More than 130,000 veterans are legally blind and 1 million more have low vision. In today’s job market, being blind or visually impaired can unnecessarily restrict a veteran’s ability to find work. Among working-age Americans who are blind, nearly 70 percent are not employed, including the hundreds of thousands who served in the armed forces. In addition, many veterans who are blind are underemployed.

Businesses can thank these veterans by opening the door to greater opportunities for this untapped workforce. Organizations must make a commitment to their communities to employ, raise up, and celebrate veterans with disabilities, including veterans who are blind. And what better time to make that commitment than Veterans Day?

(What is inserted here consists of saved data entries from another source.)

Lemma session_loop_state `{!MinimqTotal} topic events st :
  is_ok (text_as_str (E := unit) topic) → in_session (client_snapshot (fw_client st)) →
  let '(e, st') := session_loop topic events st in
  session_end_state e (client_snapshot (fw_client st')) ∧ fw_backoff st' = fw_backoff st.
Proof.
  intros Ht. revert st. induction events as [|[] events IH]; intros st Hst; simpl.
  - done.
  - destruct (produce_client st) as [Hc Hb]. specialize (IH (produce st)).
    rewrite Hc, Hb in IH. by apply IH.
  - by apply (IH (with_session s st)).
  - pose proof (receive_spec (fw_client st)) as Hr.
    destruct (connection_receive _) as [[m|e|] c]; destruct Hr as [_ Hr]; [| |done].
    + apply (IH (drain_drops (with_client (λ _, c) st))). simpl. by rewrite Hr.
    + destruct (produce_rest_client events (with_client (λ _, c) st)) as [-> ->].
      simpl. rewrite Hr. split; [by apply observe_after|done].
  - destruct (fw_queue st) as [|m queue].
    { destruct (produce_iter during st) as [Hc Hb]. specialize (IH (Nat.iter during produce st)).
      rewrite Hc, Hb in IH. by apply IH. }
    destruct (produce_iter during (with_queue queue st)) as [Hc Hb].
    change (fw_backoff st) with (fw_backoff (with_queue queue st)).
    change (fw_client st) with (fw_client (with_queue queue st)) in Hst.
    rewrite <-Hc in Hst. rewrite <-Hb.
    set (st1 := Nat.iter during produce (with_queue queue st)) in *. clearbody st1.
    pose proof (publish_spec topic (out_payload m) (out_qos m) (fw_client st1) Ht) as Hr.
    destruct (connection_publish _ _ _ _) as [[u|e|] c]; [| |done]; simpl.
    + match goal with |- context [session_loop topic events ?s] => apply (IH s) end.
      simpl. by rewrite Hr.
    + match goal with |- context [produce_rest events ?s] =>
        destruct (produce_rest_client events s) as [-> ->] end.
      simpl. rewrite Hr. split; [by apply observe_after|done].
  - destruct (fw_queue st) as [|m queue]; [by apply IH|]. simpl.
    match goal with |- context [produce_rest events ?s] =>
      by destruct (produce_rest_client events s) as [-> ->] end.
  - by destruct (produce_rest_client events st) as [-> ->].
Qed.

Lemma run_mqtt_connection_state `{!MinimqTotal} resumed topic filter cut events st :
  is_ok (text_as_str (E := unit) topic) → is_ok (text_as_str (E := unit) filter) →
  in_session (client_snapshot (fw_client st)) →
  let '(e, st') := run_mqtt_connection resumed topic filter cut events st in
  session_end_state e (client_snapshot (fw_client st')) ∧ fw_backoff st' = fw_backoff st.
Proof.
  intros Ht Hf Hst. unfold run_mqtt_connection. destruct resumed.
  - by apply (session_loop_state topic events (drain_drops st)).
  - destruct cut as [s|].
    { by destruct (produce_rest_client events (with_session s st)) as [-> ->]. }
    pose proof (subscribe_spec filter AtLeastOnce (fw_client st) Hf) as Hs.
    destruct (connection_subscribe _ _ _) as [[u|e|] c]; destruct Hs as [_ Hs]; [| |done].
    + apply (session_loop_state topic events (drain_drops (with_client (λ _, c) st)) Ht).
      simpl. by rewrite Hs.
    + destruct (produce_rest_client events (with_client (λ _, c) st)) as [-> ->].
      simpl. rewrite Hs. split; [by apply observe_after|done].
Qed.
End TaskLemmas.

Section RoundLemmas.
Context `{M : Minimq} `{!MinimqTotal}.

Lemma task_backoff_spec cause entropy st :
  mqtt_backoff_wf (fw_backoff st) →
  let '(r, st') := task_backoff cause entropy st in
  (∃ d, r = RoundRetry cause d ∧ 0 ≤ d ≤ maximum_delay_ms (mb_policy (fw_backoff st))) ∧
  fw_client st' = fw_client st ∧ fw_queue st' = fw_queue st ∧ fw_drops st' = fw_drops st ∧
  mqtt_backoff_wf (fw_backoff st') ∧ mb_policy (fw_backoff st') = mb_policy (fw_backoff st).
Proof.
  intros Hb. unfold task_backoff. pose proof (mqtt_backoff_wf_next _ entropy Hb) as Hb'.
  rewrite mqtt_next_delay_eq in * by done. simpl in *. destruct Hb as [Hp Ha].
  pose proof (mqtt_base_range _ _ Hp (proj1 Ha)).
  pose proof (mqtt_jitter_range _ entropy Hp).
  split_and!; try done. eexists. split; [done|]. lia.
Qed.

Lemma fail_external_state cause entropy st :
  mqtt_backoff_wf (fw_backoff st) →
  match cause with CauseSession _ => False | _ => True end →
  let '(r, st') := fail_external cause entropy st in
  round_state (maximum_delay_ms (mb_policy (fw_backoff st))) r (client_snapshot (fw_client st')) ∧
  backoff_kept st st'.
Proof.
  intros Hb Hcause. unfold fail_external.
  pose proof (task_backoff_spec cause entropy
    (with_client (record_external_failure KindTransport) st) Hb) as Hs.
  destruct (task_backoff _ _ _) as [r st'].
  destruct Hs as ((d & -> & Hd) & Hc & _ & _ & Hw & Hp). split; [|by split].
  destruct cause; try done; simpl; rewrite Hc; by split.
Qed.

Lemma finish_session_state entropy e st :
  mqtt_backoff_wf (fw_backoff st) → session_end_state e (client_snapshot (fw_client st)) →
  let '(r, st') := finish_session entropy e st in
  round_state (maximum_delay_ms (mb_policy (fw_backoff st))) r (client_snapshot (fw_client st')) ∧
  backoff_kept st st'.
Proof.
  intros Hb He. pose proof (task_backoff_spec (CauseSession e) entropy st Hb) as Htb.
  destruct e; cbn [finish_session]; try done;
    destruct (task_backoff _ _ _) as [r st'];
    destruct Htb as ((d & -> & Hd) & Hc & _ & _ & Hw & Hp);
    (split; [split; [done|by rewrite Hc]|by split]).
Qed.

For more than 80 years, people who are blind, including many veterans, have been producing products and delivering services for the U.S. military as part of National Industries for the Blind’s (NIB) nationwide network of associated nonprofit agencies.

When COVID-19 hit, many of those agencies pivoted to meet the surging demands of the country and began producing PPE for frontline medical professionals and essential employees, along with hand sanitizer, cleaning products, first aid kits, exam gloves, and more. Employees who are blind working at 40 NIB associated agencies have produced nearly 1,600 different COVID-19-related products and provided crucial services, doing their part to keep America’s military strong and support their communities amidst this unprecedented domestic challenge.

Employees who are blind working at NIB associated agencies are also helping to maintain continuity and availability of essential services for our nation’s veterans by operating switchboards and manufacturing prescription bottles, exam gloves, and other products for U.S. Department of Veterans Affairs medical centers.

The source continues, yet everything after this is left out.